= Beginning of Section =

Lemma splitlines_unlines (ls : list str) :
  forallb nobreak ls = true → splitlines (unlines ls) = ls.
Proof.
  unfold splitlines, unlines.
  induction ls as [|l ls IH]; intros H; [done|].
  simpl in H. apply andb_true_iff in H as [Hl H].
  simpl. rewrite <- app_assoc. simpl.
  rewrite splitlines_from_line by done. simpl. by rewrite IH.
Qed.

Lemma join_unlines (ls : list str) :
  ls ≠ [] → join [LF] ls ++ [LF] = unlines ls.
Proof.
  unfold unlines.
  induction ls as [|l ls IH]; intros H; [done|].
  destruct ls as [|l' ls].
  - simpl. by rewrite app_nil_r.
  - change (join [LF] (l :: l' :: ls)) with (l ++ [LF] ++ join [LF] (l' :: ls)).
    rewrite <- !app_assoc. rewrite IH by done.
    simpl. by rewrite <- !app_assoc.
Qed.

(** Every line [splitlines] returns is free of line breaks. *)
Lemma splitlines_from_nobreak (s cur : str) :
  nobreak cur = true → forallb nobreak (splitlines_from cur s) = true.
Proof.
  remember (length s) as n eqn:Hn.
  revert s cur Hn. induction n as [n IH] using lt_wf_ind. intros s cur Hn Hcur.
  assert (Hrev : nobreak (rev cur) = true).
  { unfold nobreak in *. rewrite forallb_forall in *.
    intros c Hc. apply Hcur. by apply in_rev. }
  destruct s as [|c s].
  - simpl. destruct cur; [done|]. cbn [forallb]. by rewrite Hrev.
  - destruct (is_linebreak c) eqn:Hc.
    + rewrite splitlines_from_break by done. cbn [forallb]. rewrite Hrev. simpl.
      eapply IH; [|reflexivity|done].
      subst n. pose proof (after_break_length c s). simpl. lia.
    + rewrite splitlines_from_char by done.
      eapply IH; [|reflexivity|].
      * subst n. simpl. lia.
      * simpl. by rewrite Hc.
Qed.

Lemma splitlines_nobreak (s : str) : forallb nobreak (splitlines s) = true.
Proof. by apply splitlines_from_nobreak. Qed.

(** Reading through an arbitrary text [t] up to a "\n" ends a line there:
    what follows is read as a fresh text. *)
Lemma splitlines_from_through (t rest cur : str) :
  ∃ pre, splitlines_from cur (t ++ LF :: rest) = pre ++ splitlines_from [] rest.
Proof.
  remember (length t) as n eqn:Hn.
  revert t cur Hn. induction n as [n IH] using lt_wf_ind. intros t cur Hn.
  destruct t as [|c t].
  - exists [rev cur]. simpl app.
    rewrite splitlines_from_break by done. by rewrite after_break_lf.
  - simpl app. destruct (is_linebreak c) eqn:Hc.
    + rewrite splitlines_from_break by done.
      destruct t as [|c' t'].
      * simpl app. unfold after_break.
        destruct ((c =? CR) && (LF =? LF)).
        -- by exists [rev cur].
        -- exists [rev cur; []].
           rewrite splitlines_from_break by done. by rewrite after_break_lf.
      * simpl app. unfold after_break.
        destruct ((c =? CR) && (c' =? LF)).
        -- destruct (IH (length t') ltac:(subst n; simpl; lia) t' [] eq_refl)
             as [pre Hpre].
           exists (rev cur :: pre). by rewrite Hpre.
        -- destruct (IH (length (c' :: t')) ltac:(subst n; simpl; lia)
                       (c' :: t') [] eq_refl) as [pre Hpre].
           exists (rev cur :: pre). simpl app in Hpre. by rewrite Hpre.
    + rewrite splitlines_from_char by done.
      destruct (IH (length t) ltac:(subst n; simpl; lia) t (c :: cur) eq_refl)
        as [pre Hpre].
      by exists pre.
Qed.

Lemma splitlines_from_prefix (p t cur : str) :
  nobreak p = true →
  splitlines_from cur (p ++ t) = splitlines_from (rev p ++ cur) t.
Proof.
  revert cur. induction p as [|c p IH]; intros cur Hp; [done|].
  simpl in Hp. apply andb_true_iff in Hp as [Hc Hp]. apply negb_true_iff in Hc.
  simpl app. rewrite splitlines_from_char by done. rewrite IH by done.
  simpl. by rewrite <- app_assoc.
Qed.
Lemma kept_createReceiverPeer (lib : Library) (render : UI) (fromId : string)
    (sig : option JSON.json) (c : Client) :
  selectedFilesRef (refs (createReceiverPeer lib render fromId sig c))
  = selectedFilesRef (refs c).
Proof.
  unfold createReceiverPeer.
  set (c0 := setBatchStatus "connecting" (setConnectionStatus "Creating P2P connection..." c)).
  destruct (newPeer_spec render false fromId [] c0) as (_ & _ & _ & _ & _ & P).
  change (selectedFilesRef (refs c0)) with (selectedFilesRef (refs c)) in P.
  set (c1 := newPeer render false fromId [] c0) in *.
  destruct sig as [s|]; [|exact P].
  destruct (truthy (Some s)); [|exact P].
  unfold peer_signal. destruct (peers (page c1) !! _) as [pr|]; [|exact P].
  destruct (signal_error lib pr s); exact P.
Qed.

Lemma kept_onSignal (lib : Library) (sig : JSON.json) (from : string) (c : Client) :
  selectedFilesRef (refs (onSignal lib sig from c)) = selectedFilesRef (refs c).
Proof.
  unfold onSignal. destruct (peerRef (refs c)) as [p|].
  - unfold peer_signal. destruct (peers (page c) !! p) as [pr|]; [|done].
    by destruct (signal_error lib pr sig).
  - apply kept_createReceiverPeer.
Qed.

Lemma kept_handleFileSelect (render : UI) (fs : list File) (c : Client) :
  selectedFilesRef (refs (handleFileSelect render fs c)) = selectedFilesRef (refs c) \/
  selectedFilesRef (refs (handleFileSelect render fs c)) <> [].
Proof.
  unfold handleFileSelect. destruct fs as [|f fs]; [by left|].
  cbn [refs on_ui addToast]. destruct (selectedUserRef (refs c)); [|by left].
  right. by destruct (socket render).
Qed.

Lemma kept_handleDrop (render : UI) (items : list (option File)) (user : Server.User)
    (c : Client) :
  selectedFilesRef (refs (handleDrop render items user c)) = selectedFilesRef (refs c).
Proof.
  unfold handleDrop. destruct (omap _ items); [done|]. by destruct (socket render).
Qed.

Lemma kept_same (c c' : Client) (l : list File) :
  refs c' = refs c -> selectedFilesRef (refs c) = l -> selectedFilesRef (refs c') = l.
Proof. by intros ->. Qed.

Lemma kept_handleBatchAccept (lib : Library) (render : UI) (c : Client) :
  selectedFilesRef (refs (handleBatchAccept lib render c)) = selectedFilesRef (refs c).
Proof.
  unfold handleBatchAccept. destruct (incomingRequest render) as [rq|]; [|done].
  destruct (socket render); [|done]. cbv zeta.
  match goal with
  | |- selectedFilesRef (refs (setIncomingRequest None (emit _ ?X))) = _ =>
      cut (selectedFilesRef (refs X) = selectedFilesRef (refs c));
      [generalize X; intros Y HY; apply (kept_same Y); [reflexivity|exact HY]|]
  end.
  by rewrite kept_createReceiverPeer.
Qed.

Lemma kept_handleBatchDecline (render : UI) (c : Client) :
  selectedFilesRef (refs (handleBatchDecline render c)) = selectedFilesRef (refs c).
Proof.
  unfold handleBatchDecline. destruct (incomingRequest render) as [rq|]; [|done].
  by destruct (socket render).
Qed.

Lemma kept_onPeerConnect (p : nat) (c : Client) :
  selectedFilesRef (refs (onPeerConnect p c)) = selectedFilesRef (refs c).
Proof.
  unfold onPeerConnect. destruct (peers (page c) !! p) as [pr|]; [|done].
  cbv zeta. destruct (cleared_rest c) as (_ & E & _). rewrite <- E.
  generalize (clearConnectionTimeout c). intros Y.
  destruct (initiator pr); [by destruct (files pr)|done].
Qed.

Lemma kept_onPeerError (p : nat) (message : string) (c : Client) :
  selectedFilesRef (refs (onPeerError p message c)) = selectedFilesRef (refs c).
Proof.
  unfold onPeerError. destruct (peers (page c) !! p) as [pr|]; [|done].
  cbv zeta.
  match goal with
  | |- selectedFilesRef (refs (clearConnectionTimeout ?X)) = _ =>
      destruct (cleared_rest X) as (_ & E & _); by rewrite E
  end.
Qed.

Lemma kept_onTimeout (p : nat) (c : Client) :
  selectedFilesRef (refs (onTimeout p c)) = selectedFilesRef (refs c).
Proof.
  unfold onTimeout. destruct (peers (page c) !! p) as [pr|]; [|done].
  destruct (timer pr); [|done]. by destruct (sees_connected pr).
Qed.

Lemma kept_step (lib : Library) (c : Client) (ev : Event) :
  selectedFilesRef (refs (step lib c ev)) = selectedFilesRef (refs c) \/
  selectedFilesRef (refs (step lib c ev)) <> [].
Proof.
  destruct ev as [id| | |m|user|fs|items user| | |p sig|p state|p|p message|p|p];
    cbn [step]; try (by left).
  - left. destruct m as [id|userList|sig from|from fromName fileCount totalSize totalBytes
                         |from accepted]; try done.
    + apply kept_onSignal.
    + by rewrite (proj1 (proj2 (onBatchAnswer_spec from accepted c))).
  - apply kept_handleFileSelect.
  - left. apply kept_handleDrop.
  - left. apply kept_handleBatchAccept.
  - left. apply kept_handleBatchDecline.
  - left. unfold onPeerSignal. by destruct (peers (page c) !! p).
  - left. unfold onPeerIceStateChange. destruct (peers (page c) !! p) as [pr|]; [|done].
    by destruct (initiator pr).
  - left. apply kept_onPeerConnect.
  - left. apply kept_onPeerError.
  - left. unfold onPeerClose. destruct (peers (page c) !! p) as [pr|]; [|done].
    by destruct (initiator pr).
  - left. apply kept_onTimeout.
Qed.

(** X19.  [selectedFilesRef] is written by [handleFileSelect] alone, and
    with files: once some have been chosen it is never empty again,
    whatever happens next.  A declining answer empties [selectedFiles] and
    leaves the ref with the files that were declined. *)
Theorem chosen_files_stay_in_the_ref (lib : Library) (c : Client) (events : list Event)
    (from : string) :
  (selectedFilesRef (refs c) <> [] -> selectedFilesRef (refs (run lib c events)) <> []) /\
  selectedFiles (ui (step lib c (received (Server.batch_answer from false)))) = [] /\
  selectedFilesRef (refs (step lib c (received (Server.batch_answer from false))))
  = selectedFilesRef (refs c).
Proof.
  split; [|by split]. unfold run. revert c.
  induction events as [|ev evs IH]; intros c H; [exact H|].
  cbn [fold_left]. apply IH. destruct (kept_step lib c ev) as [E|E]; [by rewrite E|exact E].
Qed.
(** [print_eval_details], entered with the console as [sys.stdout].  The
    file is opened for writing whatever the user answered; [sys.stdout] is
    set back only when the report completes. *)
Definition print_eval_details (publications_and_topics : list Publication)
  (p : Process) : Ending unit * Process :=
  let p :=
    emit [say "Would you like to save the evaluation details to a txt-file?";
          say "A: Yes"; say "B: No"] p in
  match save_choice_loop (process_stdin p) p with
  | (Stopped e, p) => (Stopped e, p)
  | (Completed (file_bool, file_name), p) =>
      match open_error file_name with
      | Some message => (Stopped (OSError message), p)
      | None =>
          let p := write_file file_name (TextFile []) p in
          let p := if file_bool then with_sys_stdout (Some file_name) p else p in
          match report_body publications_and_topics p with
          | (Stopped e, p) => (Stopped e, p)
          | (Completed _, p) =>
              (Completed tt, if file_bool then with_sys_stdout None p else p)
          end
      end
  end.

(** The loop of [skgc_topics_and_eval_to_json]: one file name per round;
    an [OSError] of [open] is caught and reported. *)
Fixpoint save_json_loop (publications_and_topics : list Publication)
  (lines : list string) (p : Process) : Ending unit * Process :=
  let p :=
    emit [say "Please enter the file name to save the JSON data (ending with .json): "] p in
  match lines with
  | [] => (Stopped (Raised Terminal.EOFError), with_stdin [] p)
  | file_name :: rest =>
      match open_error file_name with
      | None =>
          let p := write_file file_name (JsonFile publications_and_topics) p in
          (Completed tt, with_stdin rest (emit [say ("Data saved to " ++ file_name)] p))
      | Some message =>
          save_json_loop publications_and_topics rest
            (emit [say ("Error writing to file " ++ file_name ++ ": " ++ message)] p)
      end
  end.

Definition skgc_topics_and_eval_to_json (publications_and_topics : list Publication)
  (p : Process) : Ending unit * Process :=
  save_json_loop publications_and_topics (process_stdin p) p.

(** The lines [main] prints for a publication that was read in: its five
    items, a list as comma separated text. *)
Definition item_lines (publication : Publication) : list Output :=
  [say ("Title: " ++ title publication);
   say ("Keywords: " ++ list_to_comma_separated_string (keywords publication));
   say ("Abstract: " ++ abstract publication);
   say ("Csoc_result: " ++ list_to_comma_separated_string (csoc_result publication));
   say ("Gold_standard: " ++ list_to_comma_separated_string (gold_standard publication))].

Fixpoint selected_lines (total count : nat) (publications : list Publication)
  : list Output :=
  match publications with
  | [] => []
  | publication :: rest =>
      (say (repeat_string "-" 160)
       :: say ("Publication " ++ str_of_nat count ++ " of " ++ str_of_nat total ++ ":")
       :: item_lines publication
       ++ say "" :: selected_lines total (S count) rest)%list
  end.

(** The first part of [main]: the publications to process, or [None] when
    nothing was read and [main] returns. *)
Definition main_input (p : Process) : Ending (option (list Publication)) * Process :=
  match from_terminal (Terminal.get_publications_data files) p with
  | (Stopped e, p) => (Stopped e, p)
  | (Completed None, p) | (Completed (Some []), p) =>
      (Completed None,
       emit [say ("An unexpected error while reading the data occurred."
                  ++ " Please restart the program.")] p)
  | (Completed (Some [publication]), p) =>
      (Completed (Some [publication]),
       emit ([say "The following data was successfully read in:";
              say (repeat_string "-" 160)]
             ++ item_lines publication
             ++ [say "The publication is being processed now."])%list p)
  | (Completed (Some publications), p) =>
      match from_terminal
              (Terminal.select_publications int_max_str_digits publications) p with
      | (Stopped e, p) => (Stopped e, p)
      | (Completed publications, p) =>
          (Completed (Some publications),
           emit (say "The following data was successfully read in:"
                 :: selected_lines (List.length publications) 1 publications
                 ++ [say (repeat_string "-" 160); say (repeat_string "-" 160);
                     say "The selected publications are being processed now."])%list p)
      end
  end.

(** [main], after [load_dotenv()]. *)
Definition main (p : Process) : Ending unit * Process :=
  match main_input p with
  | (Stopped e, p) => (Stopped e, p)
  | (Completed None, p) => (Completed tt, p)
  | (Completed (Some publications), p) =>
  match from_run extract_topics_all publications [] p with
  | (Stopped e, p) => (Stopped e, p)
  | (Completed (publications_and_topics, messages_history_all), p) =>
  match from_run eval_all publications_and_topics messages_history_all p with
  | (Stopped e, p) => (Stopped e, p)
  | (Completed (publications_and_topics, messages_history_all), p) =>
  let p := print_messages_history messages_history_all p in
  match print_eval_details publications_and_topics p with
  | (Stopped e, p) => (Stopped e, p)
  | (Completed _, p) => skgc_topics_and_eval_to_json publications_and_topics p
  end end end end.

(** *** More vocabulary: the report and the program *)

Definition is_some {A : Type} (o : option A) : bool :=
  match o with
  | Some _ => true
  | None => false
  end.

(** The record holds the ten keys that the evaluation adds. *)
Definition has_results (publication : Publication) : bool :=
  is_some (skgc_topics_ordered publication)
  && is_some (gold_standard_ordered1 publication)
  && is_some (gold_standard_ordered2 publication)
  && is_some (csoc_topics_ordered publication)
  && is_some (skgc_precision publication) && is_some (skgc_recall publication)
  && is_some (skgc_f1 publication)
  && is_some (csoc_precision publication) && is_some (csoc_recall publication)
  && is_some (csoc_f1 publication).

(** What the loop of the report prints for a list of records: the head and
    the table of each record, up to the head of the first record without
    results, where the loop stops. *)
Fixpoint tables (total count : nat) (pubs : list Publication) : list Output :=
  match pubs with
  | [] => []
  | publication :: rest =>
      (details_head total count publication
       ++ match details_table publication with
          | Some lines => lines ++ tables total (S count) rest
          | None => []
          end)%list
  end.

(** An answer that the question of the report accepts. *)
Definition is_save_choice (line : string) : bool :=
  String.eqb (Terminal.upper line) "A" || String.eqb (Terminal.upper line) "B".

(** A property of the process that holds on, whatever is read from
    standard input, written to [sys.stdout] or asked of the service, when
    a text file is opened and when [sys.stdout] is set. *)
Definition kept (I : Process -> Prop) : Prop :=
  (forall lines p, I p -> I (emit lines p))
  /\ (forall lines p, I p -> I (with_stdin lines p))
  /\ (forall w p, I p -> I (with_service w p))
  /\ (forall target p, I p -> I (with_sys_stdout target p))
  /\ (forall file_name p, I p -> I (write_file file_name (TextFile []) p)).

(** ** Properties *)

(** *** The string operations on sample texts *)

Example split_empty : split "," "" = [""].
Proof. reflexivity. Qed.
(** An empty patch changes nothing; a value of the wrong kind ends the
    call with the library's type error. *)
Example empty_and_ill_typed_patches :
  apply_snapshot (obj []) ready_net = Ok ready_net /\
  apply_snapshot (obj [("snaplen", JStr "big")]) ready_net
    = Throw (type_error 302) /\
  apply_snapshot JNull ready_net = Throw (type_error 306).
Proof. vm_compute. repeat split. Qed.

(** ** Reasoning about [apply_snapshot] *)

Lemma bind_Ok {A B : Type} (m : Result A) (k : A -> Result B) (b : B) :
  bind m k = Ok b -> exists a, m = Ok a /\ k a = Ok b.
Proof.
  destruct m as [a | e]; simpl; intros H; [eauto | discriminate].
Qed.

Ltac split_bind H :=
  let a := fresh "s" in
  let Ha := fresh "Hstep" in
  apply bind_Ok in H; destruct H as [a [Ha H]].

Lemma config_only_refl s : config_only s s.
Proof. unfold config_only, status_eq; intuition. Qed.

Lemma config_only_trans s1 s2 s3 :
  config_only s1 s2 -> config_only s2 s3 -> config_only s1 s3.
Proof.
  unfold config_only, status_eq; intros H1 H2.
  decompose [and] H1; decompose [and] H2.
  repeat split; congruence.
Qed.

Lemma assign_config_only {A : Type} j key (get : json -> Result A) set s s' :
  (forall v r, status_eq r (set v r)) ->
  assign j key get set s = Ok s' -> config_only s s'.
Proof.
  intros Hset; unfold assign.
  destruct (contains j key).
  - intros H; split_bind H. injection H as <-.
    unfold config_only; simpl; repeat split; apply Hset.
  - intros H; injection H as <-; apply config_only_refl.
Qed.

Ltac status_eq_setter :=
  intros ? ?; unfold status_eq; simpl; repeat split; reflexivity.

Lemma apply_configuration_config_only j s s' :
  apply_configuration j s = Ok s' -> config_only s s'.
Proof.
  unfold apply_configuration; intros H.
  repeat split_bind H.
  repeat match goal with
         | E : assign _ _ _ _ _ = Ok _ |- _ =>
             apply assign_config_only in E; [ | status_eq_setter ]
         end.
  repeat (eapply config_only_trans; [ eassumption | ]).
  apply config_only_refl.
Qed.

Lemma when_set_cases j key action s s' :
  when_set j key action s = Ok s' -> s' = s \/ s' = action s.
Proof.
  unfold when_set; intros H; split_bind H.
  injection H as <-. destruct s0; auto.
Qed.

(** An invariant of the object survives a snapshot as soon as it survives a
    configuration write and each of the actions a snapshot can trigger. *)
Section SnapshotInvariant.

Variable P : Net -> Prop.

Hypothesis P_config : forall s s', config_only s s' -> P s -> P s'.
Hypothesis P_libnet_create : forall s, P s -> P (do_libnet_create s).
Hypothesis P_libnet_destroy : forall s, P s -> P (do_libnet_destroy s).
Hypothesis P_pcap_create : forall s, P s -> P (do_pcap_create s).
Hypothesis P_pcap_destroy : forall s, P s -> P (do_pcap_destroy s).
Hypothesis P_set_filter : forall s, P s -> P (set_filter s).
Hypothesis P_reply :
  forall s, P s -> P (snd (reply_json (serialize_registers s) s)).
Hypothesis P_tx_reset :
  forall s, P s -> P (with_regs_ (set_tx_done false (regs_ s)) s).
Hypothesis P_rx_reset :
  forall s, P s -> P (with_regs_ (set_rx_done false (regs_ s)) s).
Hypothesis P_tx : forall s, P s -> P (do_tx s).
Hypothesis P_rx : forall s, P s -> P (do_rx s).

Lemma when_set_invariant j key action s s' :
  (forall s, P s -> P (action s)) ->
  P s -> when_set j key action s = Ok s' -> P s'.
Proof.
  intros Hact HP H. apply when_set_cases in H.
  destruct H; subst; auto.
Qed.

Lemma apply_lifecycle_invariant j s s' :
  P s -> apply_lifecycle j s = Ok s' -> P s'.
Proof.
  intros HP H. unfold apply_lifecycle in H.
  split_bind H. split_bind H. split_bind H.
  apply (when_set_invariant _ _ _ _ _ P_libnet_create HP) in Hstep.
  apply (when_set_invariant _ _ _ _ _ P_libnet_destroy Hstep) in Hstep0.
  apply (when_set_invariant _ _ _ _ _ P_pcap_create Hstep0) in Hstep1.
  exact (when_set_invariant _ _ _ _ _ P_pcap_destroy Hstep1 H).
Qed.

Lemma apply_actions_invariant j s s' :
  P s -> apply_actions j s = Ok s' -> P s'.
Proof.
  intros HP H. unfold apply_actions in H.
  split_bind H. split_bind H.
  assert (Htx : forall s, P s ->
            P (do_tx (with_regs_ (set_tx_done false (regs_ s)) s))) by auto.
  assert (Hrx : forall s, P s ->
            P (do_rx (with_regs_ (set_rx_done false (regs_ s)) s))) by auto.
  apply (when_set_invariant _ _ _ _ _ Htx HP) in Hstep.
  apply (when_set_invariant _ _ _ _ _ Hrx Hstep) in Hstep0.
  exact (when_set_invariant _ _ _ _ _ P_rx Hstep0 H).
Qed.

Lemma apply_snapshot_invariant j s s' :
  P s -> apply_snapshot j s = Ok s' -> P s'.
Proof.
  intros HP H. unfold apply_snapshot in H.
  split_bind H. split_bind H. split_bind H. split_bind H.
  apply apply_configuration_config_only in Hstep.
  apply (P_config _ _ Hstep) in HP.
  apply (apply_lifecycle_invariant _ _ _ HP) in Hstep0.
  apply (when_set_invariant _ _ _ _ _ P_set_filter Hstep0) in Hstep1.
  unfold apply_read in Hstep2.
  apply (when_set_invariant _ _ _ _ _ P_reply Hstep1) in Hstep2.
  exact (apply_actions_invariant _ _ _ Hstep2 H).
Qed.

End SnapshotInvariant.

(** Case analysis through the body of an action. *)
Ltac break_match :=
  match goal with
  | |- context [match ?x with _ => _ end] =>
      lazymatch x with
      | context [match _ with _ => _ end] => fail
      | _ => let E := fresh "E" in destruct x eqn:E
      end
  end.

(* Arithmetic on register values stays folded during case analysis. *)
#[local] Arguments Z.add : simpl never.
#[local] Arguments Z.sub : simpl never.
#[local] Arguments Z.mul : simpl never.
#[local] Arguments Z.modulo : simpl never.
#[local] Arguments Z.pow : simpl never.
#[local] Arguments Z.of_nat : simpl never.
#[local] Arguments String.length : simpl never.
#[local] Arguments cast_uint16 : simpl never.
#[local] Arguments cast_uint32 : simpl never.

Ltac unfold_actions :=
  unfold do_libnet_create, do_libnet_destroy, do_pcap_create, do_pcap_destroy,
    set_filter, do_tx, do_rx, commit, send_json, reply_json, sendto,
    libnet_init, pcap_open_live, libnet_write, pcap_next_ex, set_error,
    libnet_destroy_ctx, pcap_close.

Ltac by_cases := unfold_actions; repeat (simpl; try break_match); simpl.

Arguments commit : simpl never.

(** ** The remembered sender *)

Lemma apply_snapshot_keeps_sender j s s' :
  apply_snapshot j s = Ok s' -> sender_of s' = sender_of s.
Proof.
  intros H.
  apply (apply_snapshot_invariant (fun x => sender_of x = sender_of s))
    with (j := j) (s := s); auto.
  1: intros a b [Hb _] Ha; unfold sender_of in *; rewrite Hb; exact Ha.
  all: intros; match goal with E : sender_of _ = _ |- _ => rewrite <- E end.
  all: by_cases; reflexivity.
Qed.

= End of Section =

**What to do:**
The expected output is exactly the lines of the listing above between the line holding "selected publications are" and the line holding "match from_run eval_all", inclusive.

**Written solution:**
                     say "The selected publications are being processed now."])%list p)
      end
  end.

(** [main], after [load_dotenv()]. *)
Definition main (p : Process) : Ending unit * Process :=
  match main_input p with
  | (Stopped e, p) => (Stopped e, p)
  | (Completed None, p) => (Completed tt, p)
  | (Completed (Some publications), p) =>
  match from_run extract_topics_all publications [] p with
  | (Stopped e, p) => (Stopped e, p)
  | (Completed (publications_and_topics, messages_history_all), p) =>
  match from_run eval_all publications_and_topics messages_history_all p with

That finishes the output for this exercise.